Stappò la bottiglia, ma d’un tratto si immobilizzò, con lo sguardo fisso a terra. Sembrava teso come un cane da caccia, concentrato. Allungò un braccio, lentamente, prese il bicchiere di plastica che stava sul tavolino. Si inginocchiò, col bicchiere in mano capovolto. L’inglese seguì la linea della sua attenzione e individuò un ragno di discrete dimensioni sull’erba tagliata, col corpo giallastro, le zampe corte. Con un movimento fulmineo Giac coprì il ragno col bicchiere, poi inserì sotto il bordo un pezzo di cartone che portava sempre con sé, per le sue prede. Alzò il bicchiere così tamponato e lo agitò a lungo, come i baristi quando preparano i cocktails. Lo rovesciò, tolse il cartone e con una sorta di lenta curiosità, come i giocatori di poker quando scoprono le loro carte, guardò dentro. Sorrise, socchiuse gli occhi, si portò il bicchiere alla bocca e, con un gesto repentino, inghiottì il ragno. Restò con gli occhi chiusi, la faccia rivolta verso il cielo, finché iniziò a masticare piano, con movimenti circolari della mascella, senza aprire gli occhi.
L’inglese distolse lo sguardo.
Si girò verso il fiume, che si intravedeva gonfio al di là dell’intrico di canne, l’edera e la vitalba che ricoprivano gli alberi fino a soffocarli. Quello era uno dei motivi per cui Giac era seguito dai servizi sociali. Soffriva, affermavano, di una patologia che lo spingeva a divorare gli insetti. Sindrome di Renfield, dicevano. In realtà non mangiava insetti, ma solo ragni, e aveva una motivazione a suo modo lucida.

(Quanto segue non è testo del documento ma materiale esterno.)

(* ===== verification/WindowsPipe.v ===== *)
(** * Named pipes on Windows (src/os/NamedPipe.cpp)

    The Windows branch of [NamedPipe], over the calls on a pipe handle; -1 is
    [INVALID_HANDLE_VALUE].  The states and the class are those of NamedPipe.v. *)

From S2P Require Import Prelude Ownership Numbers NamedPipe.

Inductive wpipe_call :=
  | CreateNamedPipeA (path : string) (bufferSize : Z)
  | CreateFileA (path : string)
  | SetNamedPipeHandleState (h : Z) | ConnectNamedPipe (h : Z)
  | WriteFile (h : Z) (data : list Z) | ReadFile (h n : Z)
  | CloseHandle (h : Z) | DeleteFileA (path : string).
(** [WriteFile] answers with its result and the count, [ReadFile] with the bytes too. *)
Definition wpipe_reply (c : wpipe_call) : Type :=
  match c with WriteFile _ _ => Z * Z | ReadFile _ _ => Z * Z * list Z | _ => Z end.
Definition win_pipes : Sys := {| call := wpipe_call; reply := wpipe_reply |}.
#[export] Existing Instance win_pipes.
Abbreviation wpipecall := (@call win_pipes).

Definition INVALID_HANDLE_VALUE : Z := -1.

Record win_pipe := WinPipe { handle : Z; fullName : string; state : State }.
Definition set_handle (h : Z) (p : win_pipe) : win_pipe := WinPipe h (fullName p) (state p).
Definition set_state (st : State) (p : win_pipe) : win_pipe := WinPipe (handle p) (fullName p) st.

Definition new_pipe (name : string) : win_pipe :=
  WinPipe INVALID_HANDLE_VALUE ("\\.\pipe\GicamePipe-" +:+ name) DISCONNECTED.

Abbreviation wp := (prog win_pipe).

Definition close : wp unit :=
  this ← get;
  if handle this =? INVALID_HANDLE_VALUE then mret tt
  else
    _ ← sys (CloseHandle (handle this) : wpipecall);
    _ ← modify (set_handle INVALID_HANDLE_VALUE);
    modify (set_state DISCONNECTED).

Definition create (bufferSize : Z) : wp bool :=
  this ← get;
  dwBufferSize ← lift (safeNumericCast DWORD size_t bufferSize);
  h ← sys (CreateNamedPipeA (fullName this) dwBufferSize : wpipecall);
  _ ← modify (set_handle h);
  if h =? INVALID_HANDLE_VALUE then mret false
  else
    success ← sys (SetNamedPipeHandleState h : wpipecall);
    if success =? 0 then _ ← close; mret false
    else _ ← modify (set_state CREATED); mret true.

Definition open : wp bool :=
  this ← get;
  match state this with
  | CONNECTED => mret true
  | DISCONNECTED =>
      h ← sys (CreateFileA (fullName this) : wpipecall);
      _ ← modify (set_handle h);
      if h =? INVALID_HANDLE_VALUE then mret false
      else
        success ← sys (SetNamedPipeHandleState h : wpipecall);
        if success =? 0 then _ ← close; mret false
        else _ ← modify (set_state CONNECTED); mret true
  | CREATED =>
      success ← sys (ConnectNamedPipe (handle this) : wpipecall);
      if success =? 0 then _ ← close; mret false
      else _ ← modify (set_state CONNECTED); mret true
  end.

(** A write that fails closes the pipe and returns what was written. *)
Definition send (buffer : list Z) : wp Z :=
  this ← get;
  if bool_decide (state this <> CONNECTED) then throw "Pipe not connected"
  else
    dwSize ← lift (safeNumericCast DWORD size_t (Z.of_nat (length buffer)));
    '(success, written) ← sys (WriteFile (handle this) buffer : wpipecall);
    _ ← (if success =? 0 then close else mret tt);
    lift (safeNumericCast size_t DWORD written).

Definition receive (size : Z) : wp (Z * list Z) :=
  this ← get;
  if bool_decide (state this <> CONNECTED) then throw "Pipe not connected"
  else
    dwSize ← lift (safeNumericCast DWORD size_t size);
    '(success, count, bytes) ← sys (ReadFile (handle this) dwSize : wpipecall);
    _ ← (if success =? 0 then close else mret tt);
    n ← lift (safeNumericCast size_t DWORD count);
    mret (n, bytes).

Definition unlink : wp unit :=
  this ← get;
  if bool_decide (state this = CONNECTED) then throw "NamedPipe cannot be unlinked if connected"
  else
    _ ← (if bool_decide (state this <> DISCONNECTED) then close else mret tt);
    _ ← sys (DeleteFileA (fullName this) : wpipecall);
    mret tt.

Definition run_op (o : op) : wp unit :=
  match o with
  | OOpen => _ ← open; mret tt
  | OSend data => _ ← send data; mret tt
  | OReceive size => _ ← receive size; mret tt
  | OClose => close
  | OUnlink => unlink
  end.

(** A pipe from its constructor to its destructor, which closes it: the end that makes the pipe
    calls [create] first, the other does not. *)
Definition life (creates : option Z) (ops : list op) : wp unit :=
  _ ← (match creates with Some n => _ ← create n; mret tt | None => mret tt end);
  lifetime run_op close ops.

(** ** The handle *)

Definition valid (h : Z) : list Z := if h =? INVALID_HANDLE_VALUE then [] else [h].
#[export] Instance win_pipe_resources : @Resources win_pipes Z := {|
  acquired c := match c as c return wpipe_reply c -> list Z with
                | CreateNamedPipeA _ _ | CreateFileA _ => valid
                | _ => fun _ => []
                end;
  released c := match c with CloseHandle h => valid h | _ => [] end |}.

Lemma valid_some h : (h =? INVALID_HANDLE_VALUE) = false -> valid h = [h].
Proof. unfold valid. by intros ->. Qed.
#[local] Hint Extern 1 (released _ = [_]) => apply valid_some; assumption : owned.

Ltac step := owning_step; cbn [acquired win_pipe_resources].

(** The invariant: a pipe has a valid handle exactly when it is not disconnected. *)
Definition holds (p : win_pipe) (held : list Z) : Prop :=
  held = valid (handle p) /\ (handle p = INVALID_HANDLE_VALUE <-> state p = DISCONNECTED).
Definition shut (p : win_pipe) (held : list Z) : Prop :=
  held = [] /\ handle p = INVALID_HANDLE_VALUE /\ state p = DISCONNECTED.
Abbreviation keeps p := (triple holds p (fun _ => holds) holds).

Lemma shut_holds p held : shut p held -> holds p held.
Proof. intros (-> & Hh & Hs). split; [by rewrite Hh|by rewrite Hh, Hs]. Qed.

(** [close] gives the handle back; of a pipe with a handle it does not matter what state it is in. *)
Lemma win_close_from p :
  handle p <> INVALID_HANDLE_VALUE ->
  triple (owns p (valid (handle p))) close (fun _ => shut) (fun _ _ => False).
Proof.
  intros Hh. apply Z.eqb_neq in Hh. unfold close. step. rewrite if_false by done.
  rewrite valid_some by done. do 2 step. apply triple_modify. by intros ? ? [-> ->].
Qed.

Lemma win_keeps_close : triple holds close (fun _ => shut) (fun _ _ => False).
Proof.
  apply triple_follow. intros p held [-> Hc]. destruct (Z.eq_dec (handle p) INVALID_HANDLE_VALUE) as [Hh|Hh].
  - unfold close. step. rewrite if_true by by apply Z.eqb_eq.
    apply owns_ret. split; [by rewrite Hh|]. split; [done|by apply Hc].
  - by apply win_close_from.
Qed.

Lemma win_close_false p (b : bool) X :
  handle p <> INVALID_HANDLE_VALUE ->
  triple (owns p (valid (handle p))) (_ ← close; mret b) (fun _ => holds) X.
Proof.
  intros Hh. apply (triple_bind _ _ _ (fun _ => shut)).
  - eapply triple_weaken; [by apply win_close_from|done|done|done].
  - intros []. apply triple_ret. apply shut_holds.
Qed.

Lemma win_keeps_open : keeps open.
Proof.
  apply triple_follow. intros p held [-> Hc]. unfold open. step. destruct (state p) eqn:Hs.
  - assert (valid (handle p) = []) as -> by (by rewrite (proj2 Hc)).
    do 3 step; rewrite app_nil_r.
    + apply owns_ret. apply Z.eqb_eq in E. split; [done|]. simpl. by rewrite E, Hs.
    + do 2 step; [apply (win_close_false (set_handle r p)); by apply Z.eqb_neq|].
      step. apply owns_ret. split; [done|]. simpl. apply Z.eqb_neq in E. by split.
  - do 2 step; [apply win_close_false; intros Hh; by apply Hc in Hh|].
    step. apply owns_ret. split; [done|]. simpl. rewrite Hc. done.
  - apply owns_ret. split; [done|]. by rewrite Hc, Hs.
Qed.

Lemma win_keeps_send data : keeps (send data).
Proof.
  apply triple_follow. intros p held [-> Hc]. unfold send. do 2 step; [by step|].
  apply bool_decide_eq_false, dec_stable in E.
  assert (handle p <> INVALID_HANDLE_VALUE) as Hh by (rewrite Hc, E; done).
  step; [by split|]. do 2 step.
  apply (triple_bind _ _ _ (fun _ => holds)); [|intros _; by apply triple_lift].
  case_match; [|by apply owns_ret].
  eapply triple_weaken; [by apply win_close_from|done|intros; by apply shut_holds|done].
Qed.

Lemma win_keeps_receive n : keeps (receive n).
Proof.
  apply triple_follow. intros p held [-> Hc]. unfold receive. do 2 step; [by step|].
  apply bool_decide_eq_false, dec_stable in E.
  assert (handle p <> INVALID_HANDLE_VALUE) as Hh by (rewrite Hc, E; done).
  step; [by split|]. do 3 step. apply (triple_bind _ _ _ (fun _ => holds)).
  - case_match; [|by apply owns_ret].
    eapply triple_weaken; [by apply win_close_from|done|intros; by apply shut_holds|done].
  - intros _. apply (triple_bind _ _ _ (fun _ => holds)); [by apply triple_lift|].
    intros ?. by apply triple_ret.
Qed.

Lemma win_keeps_unlink : keeps unlink.
Proof.
  apply triple_follow. intros p held Hp. unfold unlink. do 2 step; [by step|].
  apply (triple_bind _ _ _ (fun _ => holds)).
  - case_match; [|by apply owns_ret].
    eapply triple_weaken; [apply win_keeps_close|by intros ? ? [-> ->]|intros; by apply shut_holds|done].
  - intros _. apply triple_follow. intros p' held' Hp'. by do 2 step.
Qed.

Lemma win_keeps_op o : keeps (run_op o).
Proof.
  destruct o; simpl; try apply win_keeps_unlink;
    try (apply (triple_bind _ _ _ (fun _ => holds)); [|intros; by apply triple_ret]).
  - apply win_keeps_open.
  - apply win_keeps_send.
  - apply win_keeps_receive.
  - eapply triple_weaken; [apply win_keeps_close|done|intros; by apply shut_holds|done].
Qed.

Lemma win_keeps_create n : triple shut (create n) (fun _ => holds) shut.
Proof.
  apply triple_follow. intros p held (-> & Hh & Hs). unfold create. do 2 step; [done|].
  do 3 step; rewrite app_nil_r.
  - apply owns_ret. apply Z.eqb_eq in E. split; [done|]. simpl. by rewrite E, Hs.
  - do 2 step; [apply (win_close_false (set_handle r p)); by apply Z.eqb_neq|].
    step. apply owns_ret. split; [done|]. simpl. apply Z.eqb_neq in E. by split.
Qed.

(** On Windows too the handle of a pipe is closed exactly once, whatever the system answers. *)
Theorem win_pipe_closed_once name creates ops E r p h :
  life creates ops E (new_pipe name) [] = (r, p, h) -> releases h ≡ₚ acquires E [] h.
Proof.
  apply (released_exactly _ shut); [|done]. apply (triple_bind _ _ _ (fun _ => holds)).
  - destruct creates as [n|]; [|apply triple_ret; apply shut_holds].
    apply (triple_bind _ _ _ (fun _ => holds)); [|intros; by apply triple_ret].
    eapply triple_weaken; [apply win_keeps_create|done|done|by intros ? ? [-> _]].
  - intros _. apply (triple_lifetime run_op close holds ops (fun _ held => held = []));
      [apply win_keeps_op|].
    eapply triple_weaken; [apply win_keeps_close|done|by intros ? ? ? [-> _]|done].
Qed.

(** ** Witness *)

Definition pipe_system : @env win_pipes := fun _ c =>
  match c as c return wpipe_reply c with
  | CreateNamedPipeA _ _ | CreateFileA _ => 9
  | WriteFile _ data => (0, 0)
  | ReadFile _ _ => (1, 0, [])
  | _ => 1
  end.
Lemma win_pipe_closed_once_witness :
  releases (history (life (Some 16) [OOpen; OSend [1]; OOpen; OUnlink] pipe_system (new_pipe "p") [])) ≡ₚ [9; 9].
Proof.
  eapply (win_pipe_closed_once "p" (Some 16) [OOpen; OSend [1]; OOpen; OUnlink] pipe_system (Ok tt) (new_pipe "p")).
  vm_compute. reflexivity.
Defined.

Un giorno gliene aveva parlato, quando manifestò sorpresa assistendo per la prima volta alla scena.
“Io mangio due ragni alla settimana, talvolta tre” aveva detto. “Sono grato ai ragni, perché mi regalano la loro essenza. Assorbo la loro natura di aracnide, che scorre in me, nel mio sangue, sulla mia pelle. E gli insetti del bosco lo sanno. Per questo mi rispettano. Sentono l’aracnide. Mi lasciano in pace.”
Ed era vero. Giac sembrava immune alle punture di insetto. Neanche le zanzare con le zampe tigrate lo aggredivano. Questo gli permetteva di vivere in quel tratto di golena in estate. Un anno l’inglese era rimasto a Bologna fino al primo agosto. La golena del fiume, con la cappa di umidità, la temperatura di 40 gradi e gli insetti sembrava un tratto di giungla equatoriale.
Giac, il ragno.
Si girò. Giac, terminato il rito, aveva riempito due bicchieri di vino rosso.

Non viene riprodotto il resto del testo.